> Work request: Set down again exactly the lines of the listing below that fall between the line holding "Lemma shr_fexp_nonneg m" and the line holding "by (destruct l as [|[]]; exact H).", inclusive.

———

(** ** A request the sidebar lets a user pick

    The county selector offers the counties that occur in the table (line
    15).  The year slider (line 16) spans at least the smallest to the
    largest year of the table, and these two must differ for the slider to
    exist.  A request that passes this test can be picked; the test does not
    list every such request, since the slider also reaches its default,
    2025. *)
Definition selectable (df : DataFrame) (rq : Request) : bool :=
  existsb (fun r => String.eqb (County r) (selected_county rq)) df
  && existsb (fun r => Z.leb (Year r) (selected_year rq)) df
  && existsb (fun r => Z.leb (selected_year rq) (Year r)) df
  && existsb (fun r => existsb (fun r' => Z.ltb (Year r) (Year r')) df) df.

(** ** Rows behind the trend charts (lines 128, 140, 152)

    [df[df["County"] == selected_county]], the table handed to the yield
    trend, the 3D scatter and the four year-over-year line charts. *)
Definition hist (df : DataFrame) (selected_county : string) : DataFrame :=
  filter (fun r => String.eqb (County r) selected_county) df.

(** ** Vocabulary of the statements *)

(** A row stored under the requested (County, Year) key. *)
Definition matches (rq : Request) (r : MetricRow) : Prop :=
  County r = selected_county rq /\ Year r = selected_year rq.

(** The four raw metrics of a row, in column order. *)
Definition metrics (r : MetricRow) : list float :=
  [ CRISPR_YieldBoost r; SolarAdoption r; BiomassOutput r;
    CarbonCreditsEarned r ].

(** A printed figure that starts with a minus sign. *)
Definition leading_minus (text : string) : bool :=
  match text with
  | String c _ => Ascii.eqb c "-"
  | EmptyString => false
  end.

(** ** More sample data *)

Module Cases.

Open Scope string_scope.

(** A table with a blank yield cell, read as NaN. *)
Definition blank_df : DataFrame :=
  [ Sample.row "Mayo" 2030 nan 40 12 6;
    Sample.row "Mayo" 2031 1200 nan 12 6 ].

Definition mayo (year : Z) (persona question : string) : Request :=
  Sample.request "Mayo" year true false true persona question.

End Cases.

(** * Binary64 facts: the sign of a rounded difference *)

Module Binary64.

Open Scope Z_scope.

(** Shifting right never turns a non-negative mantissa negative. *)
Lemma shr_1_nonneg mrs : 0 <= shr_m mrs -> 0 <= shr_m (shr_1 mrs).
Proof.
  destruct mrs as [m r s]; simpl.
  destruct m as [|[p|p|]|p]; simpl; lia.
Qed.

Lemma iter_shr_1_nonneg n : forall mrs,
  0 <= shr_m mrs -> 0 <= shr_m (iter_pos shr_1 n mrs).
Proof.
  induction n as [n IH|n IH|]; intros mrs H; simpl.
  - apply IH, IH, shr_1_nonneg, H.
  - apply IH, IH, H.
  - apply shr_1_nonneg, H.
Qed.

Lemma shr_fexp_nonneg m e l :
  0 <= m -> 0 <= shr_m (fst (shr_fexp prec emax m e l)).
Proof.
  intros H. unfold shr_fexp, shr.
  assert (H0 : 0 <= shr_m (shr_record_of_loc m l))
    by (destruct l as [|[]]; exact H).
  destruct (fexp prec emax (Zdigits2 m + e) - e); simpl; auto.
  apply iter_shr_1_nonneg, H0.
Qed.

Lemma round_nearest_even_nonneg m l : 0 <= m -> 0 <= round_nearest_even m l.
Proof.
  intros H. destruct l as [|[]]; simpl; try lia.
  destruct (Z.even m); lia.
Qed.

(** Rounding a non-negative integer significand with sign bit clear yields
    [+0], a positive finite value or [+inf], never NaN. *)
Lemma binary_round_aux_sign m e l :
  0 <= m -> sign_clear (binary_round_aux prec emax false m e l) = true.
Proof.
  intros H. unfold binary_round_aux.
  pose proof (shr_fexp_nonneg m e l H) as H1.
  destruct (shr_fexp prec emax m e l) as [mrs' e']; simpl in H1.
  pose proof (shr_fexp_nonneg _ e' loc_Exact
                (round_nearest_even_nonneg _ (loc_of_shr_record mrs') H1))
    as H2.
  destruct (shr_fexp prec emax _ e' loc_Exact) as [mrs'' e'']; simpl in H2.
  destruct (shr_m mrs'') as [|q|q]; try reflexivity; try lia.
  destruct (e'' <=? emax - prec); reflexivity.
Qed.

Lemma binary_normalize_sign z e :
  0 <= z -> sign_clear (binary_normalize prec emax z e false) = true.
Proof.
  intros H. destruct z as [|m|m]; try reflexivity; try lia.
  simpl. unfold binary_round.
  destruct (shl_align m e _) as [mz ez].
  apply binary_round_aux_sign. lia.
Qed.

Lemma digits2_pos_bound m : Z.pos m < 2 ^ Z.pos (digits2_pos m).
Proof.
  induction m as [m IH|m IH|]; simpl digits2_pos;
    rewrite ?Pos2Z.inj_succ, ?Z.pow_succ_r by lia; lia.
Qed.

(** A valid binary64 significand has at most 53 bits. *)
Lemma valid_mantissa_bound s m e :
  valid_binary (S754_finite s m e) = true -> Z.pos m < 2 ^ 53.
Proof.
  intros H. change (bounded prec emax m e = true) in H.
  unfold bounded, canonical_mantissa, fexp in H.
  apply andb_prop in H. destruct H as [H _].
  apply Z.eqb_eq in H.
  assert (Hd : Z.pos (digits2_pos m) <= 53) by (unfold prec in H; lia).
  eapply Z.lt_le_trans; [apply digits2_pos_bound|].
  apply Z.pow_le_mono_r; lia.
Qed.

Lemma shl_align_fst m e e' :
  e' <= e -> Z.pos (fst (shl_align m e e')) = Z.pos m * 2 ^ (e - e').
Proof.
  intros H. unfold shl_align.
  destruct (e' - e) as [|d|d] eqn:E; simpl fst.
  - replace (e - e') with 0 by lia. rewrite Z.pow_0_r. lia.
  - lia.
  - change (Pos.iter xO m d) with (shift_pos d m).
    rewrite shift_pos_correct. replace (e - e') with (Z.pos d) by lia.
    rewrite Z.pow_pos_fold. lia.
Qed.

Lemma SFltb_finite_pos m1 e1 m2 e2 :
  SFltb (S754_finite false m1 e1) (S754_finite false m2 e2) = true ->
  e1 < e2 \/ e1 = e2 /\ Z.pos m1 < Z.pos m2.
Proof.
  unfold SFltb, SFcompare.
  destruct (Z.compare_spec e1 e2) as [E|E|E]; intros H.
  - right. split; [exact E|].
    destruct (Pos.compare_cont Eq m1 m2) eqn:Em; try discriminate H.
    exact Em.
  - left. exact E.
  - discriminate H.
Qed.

———

> Task output:
Lemma shr_fexp_nonneg m e l :
  0 <= m -> 0 <= shr_m (fst (shr_fexp prec emax m e l)).
Proof.
  intros H. unfold shr_fexp, shr.
  assert (H0 : 0 <= shr_m (shr_record_of_loc m l))
    by (destruct l as [|[]]; exact H).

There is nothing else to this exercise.